La volontà di imporre un “dominio imperiale” omologato, di volontà di potenza – scivolando in filosofia, noi lo vediamo ad esempio nella Lettonia che vieta la trasmissione di nuovi servizi religiosi ortodossi; in quelle nazioni in cui si sta vietando l’insegnamento della lingua russa; nella proibizione di balletti, esibizioni musicali di artisti russi o nell’eradicazione degli autori russi come Tolstoj o Puskin dalle letture. La vediamo in Francia dove il governo di Olivier Veran ha appoggiato la decisione del ministro dell’Istruzione Gabriel Attal di estendere il divieto di indossare abiti religiosi anche agli abaya, gli abiti tradizionali delle donne arabe; nel Kurdistan iracheno, siriano o iraniano dove è in atto una caccia al curdo che non è grato agli stati. Lo vediamo nella riappropriazione di un museo, già chiesa ortodossa, per riportarla indietro e farla tornare moschea in nome di un nuovo panturchismo. Sostanzialmente il dominio imperiale è quello che ti fa pensare di essere migliore di un altro.

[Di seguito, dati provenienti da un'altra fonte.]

(** * Pellucid privacy service: a shallow embedding of [privacy_service.py]

    The development models the anonymisation core of
    [pellucid-labeling-api/privacy_service.py] (class [PrivacyService] and
    the endpoints built on it) together with the batch endpoint of
    [pellucid-labeling-api/main.py].

    Conventions of the model.
    - Python [str] values are [string]s of 8-bit characters; [str.lower],
      [\D] and [int(d)] are modelled on the ASCII range.
    - Python [int] offsets are [Z]; slices follow Python's rules for
      negative and out-of-range bounds.
    - The two confidences the code uses ([0.9], [0.95]), the thresholds
      ([0.8], [0.7], [0.6]) and the privacy score are integers counting
      hundredths; the comparisons the code makes on them come out the same,
      the floating-point rounding of the score is not modelled.
    - [self.token_map] is a [gmap string string]; the file
      [token_map.json] is part of the state.
    - The keyed digest, the NER tagger and the compiled regular expressions
      are external capabilities, collected in the class [Capabilities].
    - The wall-clock [processing_time] is not modelled. *)

From Stdlib Require Import ZArith Ascii String List Lia.
From stdpp Require Import base option list sorting gmap strings.

Local Open Scope string_scope.
Local Open Scope list_scope.
Local Open Scope Z_scope.

(** ** Strings as Python uses them *)

Module PyStr.

Fixpoint take (n : nat) (s : string) : string :=
  match n, s with
  | O, _ => ""
  | S _, "" => ""
  | S n', String c s' => String c (take n' s')
  end.

Fixpoint drop (n : nat) (s : string) : string :=
  match n, s with
  | O, _ => s
  | S _, "" => ""
  | S n', String _ s' => drop n' s'
  end.

(** [len(s)] *)
Definition len (s : string) : Z := Z.of_nat (String.length s).

(** Python normalises a slice bound [i] against the length [n]:
    a negative bound counts from the end, and the result is clamped
    to [0 .. n]. *)
Definition clamp (n i : Z) : nat :=
  Z.to_nat (Z.max 0 (Z.min n (if i <? 0 then n + i else i))).

(** [s[:i]] *)
Definition slice_to (s : string) (i : Z) : string :=
  take (clamp (len s) i) s.

(** [s[i:]] *)
Definition slice_from (s : string) (i : Z) : string :=
  drop (clamp (len s) i) s.

(** [s[a:b]] for literal bounds [0 <= a <= b]. *)
Definition slice (s : string) (a b : nat) : string :=
  take (b - a) (drop a s).

Fixpoint map (f : ascii -> ascii) (s : string) : string :=
  match s with
  | "" => ""
  | String c s' => String (f c) (map f s')
  end.

Fixpoint filter (p : ascii -> bool) (s : string) : string :=
  match s with
  | "" => ""
  | String c s' => if p c then String c (filter p s') else filter p s'
  end.

Fixpoint forallb (p : ascii -> bool) (s : string) : bool :=
  match s with
  | "" => true
  | String c s' => p c && forallb p s'
  end.

(** [sep.join(parts)] *)
Fixpoint join (sep : string) (parts : list string) : string :=
  match parts with
  | [] => ""
  | [p] => p
  | p :: rest => p +:+ sep +:+ join sep rest
  end.

Definition is_digit (c : ascii) : bool :=
  let n := nat_of_ascii c in (48 <=? n)%nat && (n <=? 57)%nat.

Definition is_upper (c : ascii) : bool :=
  let n := nat_of_ascii c in (65 <=? n)%nat && (n <=? 90)%nat.

Definition lower_char (c : ascii) : ascii :=
  if is_upper c then ascii_of_nat (nat_of_ascii c + 32) else c.

(** [s.lower()] *)
Definition lower (s : string) : string := map lower_char s.

(** [range(0, stop, step)] for [step > 0]. *)
Definition range_step (stop step : nat) : list nat :=
  List.map (fun j => (j * step)%nat) (seq 0 ((stop + step - 1) / step)).

End PyStr.

(** ** The enumerations *)

Inductive PrivacyLevel := MINIMAL | STANDARD | STRICT.

Inductive EntityType :=
  | PERSON | EMAIL | PHONE | CREDIT_CARD | SSN | ADDRESS
  | ORGANIZATION | LOCATION | DATE | TIME | MONEY | PERCENT.

#[global] Instance PrivacyLevel_eq_dec : EqDecision PrivacyLevel.
Proof. solve_decision. Defined.

#[global] Instance EntityType_eq_dec : EqDecision EntityType.
Proof. solve_decision. Defined.

Module PrivacyLevelEnum.
Definition value (l : PrivacyLevel) : string :=
  match l with
  | MINIMAL => "minimal"
  | STANDARD => "standard"
  | STRICT => "strict"
  end.

Definition members : list PrivacyLevel := [MINIMAL; STANDARD; STRICT].

(** [PrivacyLevel(s)], also the key comparison of a [str] against the
    members of the [str]-based enumeration. *)
Definition of_value (s : string) : option PrivacyLevel :=
  List.find (fun l => bool_decide (value l = s)) members.
End PrivacyLevelEnum.

Module EntityTypeEnum.
Definition value (t : EntityType) : string :=
  match t with
  | PERSON => "PERSON"
  | EMAIL => "EMAIL"
  | PHONE => "PHONE"
  | CREDIT_CARD => "CREDIT_CARD"
  | SSN => "SSN"
  | ADDRESS => "ADDRESS"
  | ORGANIZATION => "ORG"
  | LOCATION => "GPE"
  | DATE => "DATE"
  | TIME => "TIME"
  | MONEY => "MONEY"
  | PERCENT => "PERCENT"
  end.

(** [list(EntityType)], in declaration order. *)
Definition members : list EntityType :=
  [PERSON; EMAIL; PHONE; CREDIT_CARD; SSN; ADDRESS;
   ORGANIZATION; LOCATION; DATE; TIME; MONEY; PERCENT].

(** [EntityType(label)] *)
Definition of_value (s : string) : option EntityType :=
  List.find (fun t => bool_decide (value t = s)) members.
End EntityTypeEnum.

(** ** Data *)

(** [@dataclass SensitiveSpan]; [confidence] in hundredths. *)
Record SensitiveSpan := mkSpan {
  text : string;
  start : Z;
  end_ : Z;
  entity_type : EntityType;
  confidence : Z;
  replacement : string
}.

#[global] Instance SensitiveSpan_eq_dec : EqDecision SensitiveSpan.
Proof. solve_decision. Defined.

(** One element of [doc.ents]. *)
Record Ent := mkEnt {
  ent_text : string;
  start_char : Z;
  end_char : Z;
  label_ : string
}.

(** One regular-expression match: [group()], [start()], [end()]. *)
Record Match := mkMatch {
  m_group : string;
  m_start : Z;
  m_end : Z
}.

(** Exceptions that reach the endpoints. *)
Inductive Exception :=
  | KeyError (key : string)
  | JSONDecodeError
  | TaggerError (msg : string).

(** [str(e)] *)
Definition exc_str (e : Exception) : string :=
  match e with
  | KeyError k => "'" +:+ k +:+ "'"
  | JSONDecodeError => "Expecting value"
  | TaggerError m => m
  end.

(** The outcome of a call that may raise. *)
Inductive Result (A : Type) :=
  | Ok (a : A)
  | Raise (e : Exception).
Arguments Ok {A} a.
Arguments Raise {A} e.

(** The external capabilities the service is built on.
    - [hmac_sha256_hexdigest key msg] is
      [hmac.new(key, msg, hashlib.sha256).hexdigest()];
    - [nlp] is the module-level spaCy pipeline: [None] when the model could
      not be loaded, otherwise a tagger that returns [doc.ents] or raises;
    - [finditer t s] lists the matches of [self.patterns[t]] in [s]. *)
Class Capabilities := {
  hmac_sha256_hexdigest : string -> string -> string;
  nlp : option (string -> Result (list Ent));
  finditer : EntityType -> string -> list Match
}.

(** The file [token_map.json]. *)
Inductive TokenFile :=
  | FileNotFound
  | FileInvalid
  | FileJson (m : gmap string string).

(** The fields of a [PrivacyService] that change or are read after
    construction, with the backing file. *)
Record PrivacyService := mkService {
  secret_key : string;
  token_map : gmap string string;
  token_file : TokenFile
}.

(** One entry of [self.privacy_configs]. *)
Record Config := mkConfig {
  entities : list EntityType;
  confidence_threshold : Z
}.

(** One dictionary of [entities_found]. *)
Record AuditEntry := mkAudit {
  a_original : string;
  a_replacement : string;
  a_entity_type : string;
  a_confidence : Z;
  a_start : Z;
  a_end : Z
}.

(** ** Sorting

    [list.sort] is stable; insertion from the right into a sorted tail,
    in front of the first element that is not strictly smaller, is the
    stable sort of a list. *)

Section StableSort.
Context {A : Type} (ltb : A -> A -> bool).

Fixpoint insert_stable (x : A) (l : list A) : list A :=
  match l with
  | [] => [x]
  | y :: l' => if ltb y x then y :: insert_stable x l' else x :: y :: l'
  end.

Definition stable_sort (l : list A) : list A :=
  foldr insert_stable [] l.

(** [x] may stand in front of [y]. *)
Definition not_after (x y : A) : Prop := ltb y x = false.
End StableSort.

(** [a < b] on the tuples [(int, float)] that serve as sort keys. *)
Definition tuple_ltb (a b : Z * Z) : bool :=
  if a.1 =? b.1 then a.2 <? b.2 else a.1 <? b.1.

(** ** The span resolver: [_remove_overlapping_entities] *)

(** [key=lambda x: (x.start, -x.confidence)] *)
Definition resolver_key (x : SensitiveSpan) : Z * Z :=
  (start x, - confidence x).

(** [entity.start < added.end and entity.end > added.start] *)
Definition overlaps (entity added : SensitiveSpan) : bool :=
  (start entity <? end_ added) && (end_ entity >? start added).

(** The loop over the sorted entities; [filtered] is the list built so far. *)
Fixpoint resolver_loop (ents filtered : list SensitiveSpan)
  : list SensitiveSpan :=
  match ents with
  | [] => filtered
  | entity :: rest =>
      if existsb (overlaps entity) filtered
      then resolver_loop rest filtered
      else resolver_loop rest (filtered ++ [entity])
  end.

Definition _remove_overlapping_entities (ents : list SensitiveSpan)
  : list SensitiveSpan :=
  match ents with
  | [] => ents
  | _ =>
      resolver_loop
        (stable_sort (fun a b => tuple_ltb (resolver_key a) (resolver_key b)) ents)
        []
  end.

(** ** Overlap and order of spans *)

(** Two spans share a character position. *)
Definition span_overlap (a b : SensitiveSpan) : Prop :=
  start a < end_ b ∧ start b < end_ a.

(** No two elements at different positions of [l] overlap. *)
Definition pairwise_disjoint (l : list SensitiveSpan) : Prop :=
  ∀ (i j : nat) a b,
    (i < j)%nat → l !! i = Some a → l !! j = Some b → ¬ span_overlap a b.

Definition resolver_ltb (a b : SensitiveSpan) : bool :=
  tuple_ltb (resolver_key a) (resolver_key b).

(** [c] comes strictly after [a] in the order of the sort: it starts
    later, or starts at the same offset with a lower confidence. *)
Definition sorts_after (a c : SensitiveSpan) : Prop :=
  start a < start c ∨ (start a = start c ∧ confidence c < confidence a).

(** ** The service *)

Section Service.
Context `{Capabilities}.

Import PyStr.

(** [self.privacy_configs[privacy_level]] *)
Definition privacy_configs (privacy_level : PrivacyLevel) : Config :=
  match privacy_level with
  | MINIMAL => mkConfig [EMAIL; PHONE; CREDIT_CARD; SSN] 80
  | STANDARD =>
      mkConfig [PERSON; EMAIL; PHONE; CREDIT_CARD; SSN; ADDRESS; ORGANIZATION] 70
  | STRICT => mkConfig EntityTypeEnum.members 60
  end.

(** The keys of [self.patterns], in insertion order. *)
Definition patterns : list EntityType :=
  [EMAIL; PHONE; CREDIT_CARD; SSN; MONEY; PERCENT].

Definition load_token_map (svc : PrivacyService) : Result PrivacyService :=
  match token_file svc with
  | FileJson m => Ok (mkService (secret_key svc) m (token_file svc))
  | FileNotFound => Ok (mkService (secret_key svc) ∅ (token_file svc))
  | FileInvalid => Raise JSONDecodeError
  end.

Definition save_token_map (svc : PrivacyService) : PrivacyService :=
  mkService (secret_key svc) (token_map svc) (FileJson (token_map svc)).

(** [PrivacyService.__init__]: [secret_key] is the constructor argument,
    [env] the value of [PRIVACY_SECRET_KEY] if it is set, [token_hex] the
    value [secrets.token_hex(32)] draws, and [file] the state of
    [token_map.json].  The empty string is falsy, so [secret_key or ...]
    passes over it. *)
Definition init (secret_key : option string) (env : option string)
    (token_hex : string) (file : TokenFile) : Result PrivacyService :=
  let getenv := default token_hex env in
  let key :=
    match secret_key with
    | Some k => if bool_decide (k = "") then getenv else k
    | None => getenv
    end in
  load_token_map (mkService key ∅ file).

(** [f"{entity_type.value}:{original_text.lower()}"] *)
Definition vault_key (original_text : string) (entity_type : EntityType)
  : string :=
  EntityTypeEnum.value entity_type +:+ ":" +:+ lower original_text.

Definition generate_deterministic_token (svc : PrivacyService)
    (original_text : string) (entity_type : EntityType) : string :=
  let message := vault_key original_text entity_type in
  let token := take 8 (hmac_sha256_hexdigest (secret_key svc) message) in
  "<" +:+ EntityTypeEnum.value entity_type +:+ ":" +:+ token +:+ ">".
(** * Newton-Simulator: the particle engine, embedded and checked

    The development follows the TypeScript sources:
    - [types.ts] (the records [Particle] and [SimulationConfig], the
      palette enumeration),
    - [services/physicsEngine.ts] (class [PhysicsEngine]: [init],
      [generateColor], [refreshColors], [setConfig], [updateDimensions],
      [step], [applyAttractor]),
    - [services/webGpuEngine.ts] (the WGSL compute kernel [main] and the
      parameter block written by [WebGpuEngine.render]).

    Number model.  A JavaScript [number] is read as a real number: [+],
    [-], [*], [/] and [Math.sqrt] are the operations of [R], comparisons
    are decided with [Rlt_dec]/[Rgt_dec].  Rounding, infinities and NaN
    are outside the model; wherever the source divides, the theorems that
    depend on the quotient carry the hypothesis that the divisor is not
    zero (in JavaScript [0/0] is NaN, in [R] it is [0]).

    [Math.random()] is a read from an explicit stream of draws with a
    cursor, threaded through every operation that samples. *)

From Stdlib Require Import Reals Lra Lia ZArith Bool.
From Stdlib Require Import Zfloor.
From stdpp Require Import base list.

Local Open Scope R_scope.

(** ** Data model ([types.ts]) *)

Inductive ColorPalette : Type :=
| fireworks | cyberpunk | ocean | inferno | monochrome | emerald.

#[global] Instance ColorPalette_eq_dec : EqDecision ColorPalette.
Proof. solve_decision. Defined.

(** The engine stores a colour as the string
    [hsla(<hue>, <saturation>%, <lightness>%, 1.0)]; the three numbers
    that determine the string are kept. *)
Record Color : Type := hsla {
  hue : Z;
  saturation : Z;
  lightness : Z
}.

Record Particle : Type := mkParticle {
  id : nat;
  x : R;
  y : R;
  vx : R;
  vy : R;
  mass : R;
  radius : R;
  color : Color
}.

(** [particleCount] comes from [parseInt] of a range input and counts
    particles: a natural number. *)
Record SimulationConfig : Type := mkConfig {
  G : R;
  friction : R;
  particleCount : nat;
  collisionElasticity : R;
  trailLength : R;
  showTrails : bool;
  paused : bool;
  mouseStrength : R;
  palette : ColorPalette
}.

(** Field updates written in place by the engine. *)
Definition set_velocity (p : Particle) (vx' vy' : R) : Particle :=
  mkParticle (id p) (x p) (y p) vx' vy' (mass p) (radius p) (color p).

Definition set_color (p : Particle) (c : Color) : Particle :=
  mkParticle (id p) (x p) (y p) (vx p) (vy p) (mass p) (radius p) c.

(** What a recolouring must leave alone. *)
Definition kinematics (p : Particle) : nat * R * R * R * R * R * R :=
  (id p, x p, y p, vx p, vy p, mass p, radius p).

(** ** The source of randomness *)

Record Rng : Type := mkRng {
  draws : nat -> R;
  cursor : nat
}.

(** One call of [Math.random()]. *)
Definition random (g : Rng) : R * Rng :=
  (draws g (cursor g), mkRng (draws g) (S (cursor g))).

(** [Math.floor] *)
Definition floor (r : R) : Z := Zfloor r.

(** ** [PhysicsEngine] *)

Record PhysicsEngine : Type := mkEngine {
  particles : list Particle;
  config : SimulationConfig;
  width : R;
  height : R
}.

Definition with_particles (e : PhysicsEngine) (ps : list Particle) : PhysicsEngine :=
  mkEngine ps (config e) (width e) (height e).

Definition with_config (e : PhysicsEngine) (c : SimulationConfig) : PhysicsEngine :=
  mkEngine (particles e) c (width e) (height e).

(** [generateColor]: the hue, saturation and lightness start at 0, 100
    and 50, and the palette's case of the [switch] overwrites some. *)
Definition generateColor (pal : ColorPalette) (g : Rng) : Color * Rng :=
  match pal with
  | fireworks =>
      let (r, g) := random g in
      (hsla (floor (r * 360)) 100 50, g)
  | cyberpunk =>
      let (c, g) := random g in
      let (r, g) := random g in
      if Rgt_dec c 0.5
      then (hsla (floor (r * 40) + 280) 100 50, g)
      else (hsla (floor (r * 40) + 180) 100 50, g)
  | ocean =>
      let (r, g) := random g in
      (hsla (floor (r * 60) + 170) 100 50, g)
  | inferno =>
      let (r, g) := random g in
      (hsla (floor (r * 50)) 100 50, g)
  | emerald =>
      let (r, g) := random g in
      (hsla (floor (r * 60) + 100) 100 50, g)
  | monochrome =>
      let (r, g) := random g in
      (hsla 0 0 (floor (r * 50) + 50), g)
  end.

(** One iteration of the loop of [init]: the mass is sampled first, then
    the fields of the object literal in their written order. *)
Definition spawn (i : nat) (pal : ColorPalette) (w h : R) (g : Rng) : Particle * Rng :=
  let (m1, g) := random g in
  let (m2, g) := random g in
  let m := m1 * m2 * 25 + 2 in
  let (rx, g) := random g in
  let (ry, g) := random g in
  let (rvx, g) := random g in
  let (rvy, g) := random g in
  let (c, g) := generateColor pal g in
  (mkParticle i (rx * w) (ry * h) ((rvx - 0.5) * 2) ((rvy - 0.5) * 2)
              m (sqrt m * 0.5) c, g).

(** [for (let i = 0; i < particleCount; i++) particles.push(...)]:
    [k] iterations are left, [i] is the loop variable, [acc] the array. *)
Fixpoint init_loop (k i : nat) (pal : ColorPalette) (w h : R)
    (acc : list Particle) (g : Rng) : list Particle * Rng :=
  match k with
  | O => (acc, g)
  | S k' =>
      let (p, g') := spawn i pal w h g in
      init_loop k' (S i) pal w h (acc ++ [p]) g'
  end.

Definition init (e : PhysicsEngine) (g : Rng) : PhysicsEngine * Rng :=
  let (ps, g') :=
    init_loop (particleCount (config e)) 0 (palette (config e))
              (width e) (height e) [] g in
  (with_particles e ps, g').

(** The constructor stores its arguments and calls [init]. *)
Definition new_engine (c : SimulationConfig) (w h : R) (g : Rng) : PhysicsEngine * Rng :=
  init (mkEngine [] c w h) g.

(** [refreshColors]: every particle, in array order, gets a new colour. *)
Fixpoint recolor_all (pal : ColorPalette) (ps : list Particle) (g : Rng)
    : list Particle * Rng :=
  match ps with
  | [] => ([], g)
  | p :: ps' =>
      let (c, g1) := generateColor pal g in
      let (qs, g2) := recolor_all pal ps' g1 in
      (set_color p c :: qs, g2)
  end.

Definition refreshColors (e : PhysicsEngine) (g : Rng) : PhysicsEngine * Rng :=
  let (ps, g') := recolor_all (palette (config e)) (particles e) g in
  (with_particles e ps, g').

(** [setConfig]: the count and the palette seen before the assignment
    decide between [init], [refreshColors] and nothing more. *)
Definition setConfig (c : SimulationConfig) (e : PhysicsEngine) (g : Rng)
    : PhysicsEngine * Rng :=
  let prevCount := length (particles e) in
  let prevPalette := palette (config e) in
  let e' := with_config e c in
  if negb (Nat.eqb prevCount (particleCount c)) then init e' g
  else if negb (bool_decide (prevPalette = palette c)) then refreshColors e' g
  else (e', g).

Definition updateDimensions (w h : R) (e : PhysicsEngine) : PhysicsEngine :=
  mkEngine (particles e) (config e) w h.

Definition reset (e : PhysicsEngine) (g : Rng) : PhysicsEngine * Rng := init e g.

(** ** [step] *)

(** [const softening = 20] *)
Definition softening : R := 20.

(** The scalar [force] of the inner loop body for the ordered pair
    ([p1], [p2]). *)
Definition force_scalar (G0 : R) (p1 p2 : Particle) : R :=
  let dx := x p2 - x p1 in
  let dy := y p2 - y p1 in
  let distSq := dx * dx + dy * dy + softening in
  (G0 * mass p1 * mass p2) / distSq.

(** The two terms the inner loop body adds to [fx] and [fy]. *)
Definition pair_force (G0 : R) (p1 p2 : Particle) : R * R :=
  let dx := x p2 - x p1 in
  let dy := y p2 - y p1 in
  let distSq := dx * dx + dy * dy + softening in
  let dist := sqrt distSq in
  let force := (G0 * mass p1 * mass p2) / distSq in
  ((force * dx) / dist, (force * dy) / dist).

(** The inner loop [for (let j = 0; j < n; j++)] of particle [i]: [l] is
    the part of the array from index [j] on, [f] the pair ([fx], [fy]). *)
Fixpoint accumulate (G0 : R) (i : nat) (p1 : Particle) (j : nat)
    (l : list Particle) (f : R * R) : R * R :=
  match l with
  | [] => f
  | p2 :: l' =>
      let f' :=
        if Nat.eqb i j then f
        else (fst f + fst (pair_force G0 p1 p2), snd f + snd (pair_force G0 p1 p2)) in
      accumulate G0 i p1 (S j) l' f'
  end.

Quindi ben venga un Papa cristiano cattolico romano che parla di patrimonio storico della Russia perché significa che c’è un patrimonio storico dell’Italia della Francia e di ogni paese del mondo, un patrimonio comune all’umanità, che possiamo definire “evoluzione della specie”, culturale politica ed anche economica. Perché studiare la Storia e non avere paura della Storia, crea popoli migliori in grado di dialogare e parlarsi senza bisogno delle armi; curiosi di sapere e condividere cosa pensa l’altro del proprio paese.
E per informazione della professoressa Tocci le “ceneri del conflitto imperiale in corso” non riguarderanno solo la Russia: se non se ne fosse accorta a partire dal 2008 c’è in atto un cambio di paradigma geopolitico che è mondiale. Un paradigma che non si è ancora palesato nella sua essenza ma che vede l’Europa scivolare nel dimenticatoio, il Pacifico come il “nuovo” da esplorare e conoscere, l’Africa desiderosa di avere un posto di primo piano nello scacchiere mondiale.